The article cites a recent Fidelity Investments estimate indicating that the average couple retiring at age 65 in 2017 can expect to pay approximately $275,000 for healthcare and related needs during their retirement. This is a 6% increase from the amount that same couple would have been expected to pay in 2016. It is no secret that healthcare costs during retirement have risen steadily since 2002. For example, since Fidelity first did an estimate of healthcare costs in retirement in 2002, the cost estimate has risen by approximately 70%.

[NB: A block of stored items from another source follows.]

(** ** Top swappers *)

Lemma SwapCountMap_get_set (m : SwapCountMap.t) (k k' : string) (v : SwapCount.t) :
  SwapCountMap.get (SwapCountMap.set m k v) k'
  = if String.eqb k k' then Some v else SwapCountMap.get m k'.
Proof.
  induction m as [| [k0 v0] m IH]; simpl; [done |].
  destruct (String.eqb_spec k0 k) as [-> | Hne]; simpl.
  - by destruct (String.eqb k k').
  - rewrite IH. destruct (String.eqb_spec k0 k') as [-> | Hne']; [| done].
    destruct (String.eqb_spec k k'); congruence.
Qed.

Lemma SwapCountMap_get_elem_of (m : SwapCountMap.t) (k : string) (v : SwapCount.t) :
  SwapCountMap.get m k = Some v → (k, v) ∈ m.
Proof.
  induction m as [| [k0 v0] m IH]; simpl; [done |].
  destruct (String.eqb_spec k0 k) as [-> | Hne].
  - intros [= ->]. by left.
  - intros H. right. by apply IH.
Qed.

Lemma SwapCountMap_elem_of_get (m : SwapCountMap.t) (k : string) (v : SwapCount.t) :
  NoDup m.*1 → (k, v) ∈ m → SwapCountMap.get m k = Some v.
Proof.
  induction m as [| [k0 v0] m IH]; simpl; intros Hnd Hin.
  - by apply elem_of_nil in Hin.
  - apply NoDup_cons in Hnd as [Hk0 Hnd].
    apply elem_of_cons in Hin as [[= -> ->] | Hin].
    + by rewrite String.eqb_refl.
    + destruct (String.eqb_spec k0 k) as [-> | Hne]; [| by apply IH].
      exfalso. apply Hk0. apply list_elem_of_fmap. by exists (k, v).
Qed.

Lemma SwapCountMap_set_keys (m : SwapCountMap.t) (k : string) (v : SwapCount.t) :
  NoDup m.*1 → NoDup (SwapCountMap.set m k v).*1.
Proof.
  induction m as [| [k0 v0] m IH]; simpl; intros Hnd.
  - apply NoDup_singleton.
  - apply NoDup_cons in Hnd as [Hk0 Hnd].
    destruct (String.eqb_spec k0 k) as [-> | Hne]; simpl.
    + by apply NoDup_cons.
    + apply NoDup_cons. split; [| by apply IH].
      rewrite list_elem_of_fmap. intros [[k1 v1] [Hk1 Hin]]. simpl in Hk1. subst k1.
      assert (SwapCountMap.get (SwapCountMap.set m k v) k0 = Some v1) as Hget.
      { apply SwapCountMap_elem_of_get; [by apply IH | done]. }
      rewrite SwapCountMap_get_set in Hget.
      destruct (String.eqb_spec k k0) as [-> | _]; [done |].
      apply SwapCountMap_get_elem_of in Hget. apply Hk0.
      apply list_elem_of_fmap. by exists (k0, v1).
Qed.

Lemma count_owner_ok (st : State) (m : SwapCountMap.t) (r : SwapRequest.t) :
  owner_map_ok st m →
  owner_map_ok st (count_owner st m r)
  ∧ ∀ u, owner_count_in (count_owner st m r) u
         = (owner_count_in m u + if decide (SwapRequest.ownerId r = u) then 1 else 0)%N.
Proof.
  intros [Hnd Hok]. unfold count_owner, owner_map_ok, owner_count_in.
  split; [split |].
  - by apply SwapCountMap_set_keys.
  - intros k v. rewrite SwapCountMap_get_set.
    destruct (String.eqb_spec (SwapRequest.ownerId r) k) as [<- | Hne]; [| apply Hok].
    intros [= <-]. simpl. split; [lia | done].
  - intros u. rewrite SwapCountMap_get_set.
    destruct (String.eqb_spec (SwapRequest.ownerId r) u) as [<- | Hne];
      case_decide; try done; simpl; lia.
Qed.
(** * Newton's method and golden-section search (class [opt_tech])

    A shallow embedding of [newton_4818.py].

    Newton's method.  sympy computes exactly on an int or Rational guess,
    and the method is modelled over the rationals [Q].  Values that come
    out of a sympy expression live in [sval], sympy's numbers extended with
    [zoo], [nan] and the signed infinities, because sympy's division does
    not raise on a zero divisor.  The threshold of the verdict is the
    Python float [0.01], taken as the exact value of that double.

    Golden section.  The bounds are Python numbers and [.618] is a float,
    so the method computes in binary64.  [Machine] has the method over the
    operations of the interpreter, whatever they return ([Runtime]), with
    binary64 as one instance; its theorems hold of every instance.  The
    definitions outside [Machine] ([place], [gs_loop], [golden_section])
    read the same operations over [Q], without rounding and with every
    row formatted.

    Output.  A printed line is modelled by the tuple of values handed to
    [str.format]; the text itself is not modelled.  A fixed-point format
    spec applied to a non-finite sympy number raises [TypeError]; the
    formatting of a finite sympy number is taken to succeed. *)

From Stdlib Require Import QArith Qabs Qround Qpower ZArith List Lia Lqa Bool.
From Stdlib Require Import Floats.PrimFloat.
Import ListNotations.

Local Open Scope Q_scope.

(** ** The expression interface (sympy)

    [diff] is [sp.diff], [subs e v] is [e.subs(self.x, v)] at a finite
    point, for an expression that is finite-valued there. *)

Class SymExpr (expr : Type) : Type := {
  diff : expr -> expr;
  subs : expr -> Q -> Q
}.

(** Polynomials in [x], coefficients from the constant term upwards: the
    instance used for the concrete runs. *)

Module Poly.

Definition poly : Type := list Q.

Fixpoint eval (p : poly) (v : Q) : Q :=
  match p with
  | [] => 0
  | c :: p' => c + v * eval p' v
  end.

Fixpoint deriv_from (k : positive) (p : poly) : poly :=
  match p with
  | [] => []
  | c :: p' => (inject_Z (Zpos k) * c) :: deriv_from (Pos.succ k) p'
  end.
Lemma reachable_delta_types_witness :
  reachable removal_pending ∧
  vertex_updates_ removal_pending !! 5%N
  = Some (GetUpdates (vertex_updates_ removal_pending) 5%N) ∧
  StateDelta.RemoveVertex 5%N 10%N true
  ∈ queue_of (GetUpdates (vertex_updates_ removal_pending) 5%N) 10%N ∧
  StateDelta.applicable (StateDelta.RemoveVertex 5%N 10%N true) = true.
Proof.
  assert (vertex_updates_ removal_pending !! 5%N
          = Some (GetUpdates (vertex_updates_ removal_pending) 5%N)) as Hu
    by (vm_compute; reflexivity).
  assert (StateDelta.RemoveVertex 5%N 10%N true
          ∈ queue_of (GetUpdates (vertex_updates_ removal_pending) 5%N) 10%N)
    as Hin.
  { assert (queue_of (GetUpdates (vertex_updates_ removal_pending) 5%N) 10%N
            = [StateDelta.RemoveVertex 5%N 10%N true]) as ->
      by (vm_compute; reflexivity).
    apply list_elem_of_here. }
  split_and!; [apply removal_pending_reachable|exact Hu|exact Hin|].
  exact (proj1 (proj2
    (reachable_delta_types removal_pending 5%N _ 10%N
       (StateDelta.RemoveVertex 5%N 10%N true) removal_pending_reachable)
    Hu Hin)).
Defined.

Lemma handle_Fatal_only_on_foreign_Update_witness :
  reachable removal_pending ∧
  handle (OnUpdateApply 5%N) removal_pending ≠ Fatal.
Proof.
  split; [apply removal_pending_reachable|].
  intros Hfatal.
  destruct (proj1 (handle_Fatal_only_on_foreign_Update (OnUpdateApply 5%N)
                     removal_pending removal_pending_reachable) Hfatal)
    as (delta & Hreq & _).
  discriminate Hreq.
Defined.

Lemma handle_log_and_storage_witness :
  handle (OnRemoveVertex (RemoveVertexReqData.mk 10%N 5%N true))
    (empty_server sample_db) = Returns removal_pending ∧
  db_ removal_pending = db_ (empty_server sample_db).
Proof.
  assert (handle (OnRemoveVertex (RemoveVertexReqData.mk 10%N 5%N true))
            (empty_server sample_db) = Returns removal_pending) as Hstep
    by reflexivity.
  split; [exact Hstep|].
  apply (handle_log_and_storage _ _ _ Hstep). reflexivity.
Defined.

Lemma Apply_after_eviction_witness :
  (5 < 6)%N ∧
  Apply 5%N (ClearTransactionalCache 6%N removal_pending)
  = Returns (DONE, ClearTransactionalCache 6%N removal_pending).
Proof.
  split; [reflexivity|].
  apply (Apply_after_eviction 5%N 6%N removal_pending). reflexivity.
Defined.

Lemma Apply_nothing_queued_witness :
  ∃ created,
    CreateVertexRpc labelled_vertex (empty_server sample_db)
    = Returns created ∧
    Apply 5%N created.2
    = Returns (DONE,
               mkUpdatesRpcServer (db_ created.2) (wal_ created.2)
                 (delete 5%N (vertex_updates_ created.2))
                 (delete 5%N (edge_updates_ created.2))).
Proof.
  eexists. split; [vm_compute; reflexivity|].
  apply (Apply_nothing_queued 5%N).
  - intros u Hu. vm_compute in Hu. injection Hu as <-. reflexivity.
  - intros u Hu. vm_compute in Hu. discriminate Hu.
Defined.

End ScenarioInvariantFacts.

Module rpcFacts.
Import rpc.

Lemma AddTask_services socket service message_id message sys :
  services_ (AddTask socket service message_id message sys) = services_ sys.
Proof. unfold AddTask. by destruct (services_ sys !! service). Qed.

Lemma AddTask_emplaced socket service message_id message sys server :
  emplaced server (AddTask socket service message_id message sys)
  = emplaced server sys
    ++ (if bool_decide (services_ sys !! service = Some server)
        then [mkTask socket message_id message] else []).
Proof.
  unfold AddTask. destruct (services_ sys !! service) as [it|] eqn:Hit.
  - unfold enqueue, emplaced at 1. cbn [queue_].
    destruct (decide (it = server)) as [->|Hne].
    + by rewrite lookup_insert_eq, bool_decide_eq_true_2.
    + rewrite lookup_insert_ne by done.
      rewrite bool_decide_eq_false_2 by congruence.
      by rewrite app_nil_r.
  - by rewrite bool_decide_eq_false_2, app_nil_r.
Qed.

Note, Fidelity’s cost estimate for healthcare in retirement does include certain things covered by Medicare (e.g., doctor visits, surgery, and other covered items); however, these covered items only account for around 35% of the current estimate of healthcare costs in retirement. The reality of this estimate is that individuals over time may be responsible for 65% of out-of-pocket medical costs.While this may be a staggering number, there are various options that individuals can explore to help lessen the economic impact that healthcare might have on their finances, and on the assets that remain in their estates for them to distribute to their heirs. For example, Health Savings Accounts (HSAs) can provide some relief to individuals still working who are looking to put aside money to afford some of the higher deductible plans that are common today. Employees are allowed to contribute to these accounts throughout the year using pre-tax income. Many HSAs allow individuals to keep their money growing in them until they need to withdraw it for qualified medical expenses, meaning that HSAs could ultimately provide individuals with a way to save for retirement, to tackle unexpected healthcare costs, and to help strengthen their estates to allow individuals to leave even more to their heirs.